Lawmakers hope that with training programs and dramatically increased payback rates, the industry will recover and attract new workers. They also have ideas for getting money straight to those in childcare — with the Senate offering $3,000 bonuses for childcare workers, and the Assembly giving providers $500 million in grants to keep them in business.
But even these lofty plans have limitations. While the Senate plan will end job requirements that make it difficult for unemployed and immigrant families to find care, those requirements remain in the Assembly version. And while the Assembly includes funding for after-school programs, the Senate’s plan will cut support at age 5.
Senator Brisport sees the Senate plan as a first step. As a former teacher, he envisions a system that resembles a public school – open to everyone from minimum wage workers to billionaires.

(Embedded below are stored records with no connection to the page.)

(** * jsonrpc-go: a shallow embedding of the RPC dispatch engine

    The development follows the Go sources of the package [jsonrpc]:
    - [reflect] : the part of Go's run-time type descriptors the package
      inspects ([Kind], [PkgPath], [Elem], type identity);
    - [jsonType], [jsonErrorDetails] : the type-safety reporter;
    - [RPCError] and its constructors, [translateError], [MarshalJSON];
    - [resolveMethod], [newParams] : the method registry;
    - [parseRequests], [invokeMethod], [ServeHTTP] : the request engine.

    Go values that the engine only passes along (handler results, decoded
    parameters) are kept abstract enough to carry their dynamic type; the
    JSON library, decoder and encoder, is a capability ([Codec]) the
    engine is parametrised by; handlers and middleware act on an abstract
    [World]. *)

From Stdlib Require Import ZArith Ascii String List Bool Lia.
From Stdlib Require Import SpecFloat.
From stdpp Require Import base option gmap strings list fin_maps pretty.

Set Warnings "-register-all".

Local Open Scope list_scope.
Local Open Scope string_scope.

(** ** Run-time types ([package reflect]) *)

Module reflect.

(** [reflect.Kind], in the order of the Go declaration. *)
Inductive Kind : Set :=
| Invalid | Bool
| Int | Int8 | Int16 | Int32 | Int64
| Uint | Uint8 | Uint16 | Uint32 | Uint64 | Uintptr
| Float32 | Float64 | Complex64 | Complex128
| Array | Chan | Func | Interface | Map | Ptr | Slice | String | Struct
| UnsafePointer.

Definition Kind_eq_dec (a b : Kind) : {a = b} + {a <> b}.
Proof. decide equality. Defined.

Definition Kind_eqb (a b : Kind) : bool :=
  if Kind_eq_dec a b then true else false.

(** A [reflect.Type], by the observations the package makes of it:
    [t.Kind()], [t.PkgPath()] (empty for predeclared and for unnamed
    composite types), its name, and [t.Elem()] for pointers and
    containers.  Type identity ([t == u]) is structural equality of
    descriptors. *)
Inductive Type_ : Set :=
  mkType { Kind_ : Kind; PkgPath : string; Name : string; Elem : option Type_ }.

Fixpoint Type_eqb (a b : Type_) : bool :=
  match a, b with
  | mkType k p n e, mkType k' p' n' e' =>
      Kind_eqb k k' && String.eqb p p' && String.eqb n n' &&
      match e, e' with
      | Some x, Some y => Type_eqb x y
      | None, None => true
      | _, _ => false
      end
  end.

(** Induction on descriptors, through the element type. *)
Fixpoint Type_ind' (P : Type_ -> Prop)
  (H : forall k p n e,
      match e with Some x => P x | None => True end -> P (mkType k p n e))
  (t : Type_) : P t :=
  match t with
  | mkType k p n e =>
      H k p n e
        (match e return match e with Some x => P x | None => True end with
         | Some x => Type_ind' P H x
         | None => I
         end)
  end.

(** Constructors of descriptors. *)
Definition predeclared (k : Kind) (name : string) : Type_ :=
  mkType k "" name None.
Definition defined (pkg name : string) (underlying : Type_) : Type_ :=
  mkType (Kind_ underlying) pkg name (Elem underlying).
Definition PtrTo (t : Type_) : Type_ :=
  mkType Ptr "" ("*" ++ Name t) (Some t).
Definition SliceOf (t : Type_) : Type_ :=
  mkType Slice "" ("[]" ++ Name t) (Some t).
Definition ArrayOf (n : nat) (t : Type_) : Type_ :=
  mkType Array "" ("[" ++ pretty n ++ "]" ++ Name t) (Some t).
Definition MapOf (k t : Type_) : Type_ :=
  mkType Map "" ("map[" ++ Name k ++ "]" ++ Name t) (Some t).
Definition StructOf (fields : string) : Type_ :=
  mkType Struct "" ("struct {" ++ fields ++ "}") None.
Definition InterfaceOf (methods : string) : Type_ :=
  mkType Interface "" ("interface {" ++ methods ++ "}") None.

(** Number of pointer levels at the head of a type. *)
Fixpoint ptrDepth (t : Type_) : nat :=
  match t with
  | mkType Ptr _ _ (Some e) => S (ptrDepth e)
  | _ => 0
  end.

End reflect.

Abbreviation rtype := reflect.Type_.

Definition tBool : rtype := reflect.predeclared reflect.Bool "bool".
Definition tInt : rtype := reflect.predeclared reflect.Int "int".
Definition tInt64 : rtype := reflect.predeclared reflect.Int64 "int64".
Definition tFloat64 : rtype := reflect.predeclared reflect.Float64 "float64".
Definition tString : rtype := reflect.predeclared reflect.String "string".

(** [typeContextContext], [typeEmptyInterface], [typeError] of method.go. *)
Definition typeContextContext : rtype :=
  reflect.defined "context" "Context"
    (reflect.InterfaceOf " Deadline(); Done(); Err(); Value() ").
Definition typeEmptyInterface : rtype := reflect.InterfaceOf "".
Definition typeError : rtype :=
  reflect.mkType reflect.Interface "" "error" None.

(** [typeTimeTime], [typeTimeDuration] of the reporter. *)
Definition typeTimeTime : rtype :=
  reflect.defined "time" "Time" (reflect.StructOf " wall; ext; loc ").
Definition typeTimeDuration : rtype :=
  reflect.defined "time" "Duration" tInt64.

(** ** The type-safety reporter *)

(** [for t.Kind() == reflect.Ptr { t = t.Elem() }] *)
Fixpoint indirect (t : rtype) : rtype :=
  match t with
  | reflect.mkType reflect.Ptr _ _ (Some e) => indirect e
  | _ => t
  end.

(** [jsonType] maps a Go type to the name of its JSON counterpart. *)
Definition jsonType (t : rtype) : string :=
  let t := indirect t in
  let primitive :=
    if String.eqb (reflect.PkgPath t) "" then
      match reflect.Kind_ t with
      | reflect.Bool => Some "boolean"
      | reflect.Int | reflect.Int8 | reflect.Int16 | reflect.Int32
      | reflect.Int64 | reflect.Uint | reflect.Uint8 | reflect.Uint16
      | reflect.Uint32 | reflect.Uint64 => Some "integer"
      | reflect.Float32 | reflect.Float64
      | reflect.Complex64 | reflect.Complex128 => Some "number"
      | reflect.String => Some "string"
      | _ => None
      end
    else None in
  match primitive with
  | Some s => s
  | None =>
      if reflect.Type_eqb t typeTimeTime then "time"
      else if reflect.Type_eqb t typeTimeDuration then "duration"
      else
        match reflect.Kind_ t with
        | reflect.Struct | reflect.Map => "object"
        | reflect.Array | reflect.Slice => "array"
        | _ => ""
        end
  end.

(** ** Strings ([package strings], [fmt]) *)

(** [strings.Replace(s, old, new, -1)] for a one-byte [old]. *)
Fixpoint replaceAll (old : ascii) (new s : string) : string :=
  match s with
  | EmptyString => EmptyString
  | String c r =>
      if Ascii.eqb c old then new ++ replaceAll old new r
      else String c (replaceAll old new r)
  end.

(** [strings.Split(s, sep)] for a one-byte [sep]: the pieces between the
    separators, so one more piece than there are separators. *)
Fixpoint split (sep : ascii) (s : string) : list string :=
  match s with
  | EmptyString => [EmptyString]
  | String c r =>
      match split sep r with
      | [] => [String c EmptyString]
      | piece :: pieces =>
          if Ascii.eqb c sep then EmptyString :: piece :: pieces
          else String c piece :: pieces
      end
  end.

Definition tab : ascii := "009"%char.
Definition newline : ascii := "010"%char.
Definition dquote : ascii := "034"%char.
Definition backslash : ascii := "092"%char.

He finds it encouraging how far the proposals go and how they have been received. Already he says he can see the proposal shifting “from the realm of something fantastic, to something possible.”
In its budget, the Assembly is proposing to add $150 million in additional funding for pre-kindergarten programs, much of which would go to areas left out of previous funding rounds. The Senate pledged $250 million.
Past expansions of the pre-K system have pitted industries against each other in a competition for labor — wages are low in the childcare sector, while pre-K teachers earn more — but lawmakers hope this is the start of an integrated approach .
“Children are born learning. They learn every day,” said Westchester Congresswoman Amy Paulin, a pre-K advocate. “We’ve given pre-school education two different names. And maybe it’s time we call it that.”
Whatever plan emerges from the budget negotiations, lawmakers are hoping for support from Ms Hochul, who has a personal history with the issue: In 1988, when she was a young mother, she was forced to quit her own job as an office assistant. by US Senator Daniel Patrick Moynihan. She couldn’t find childcare.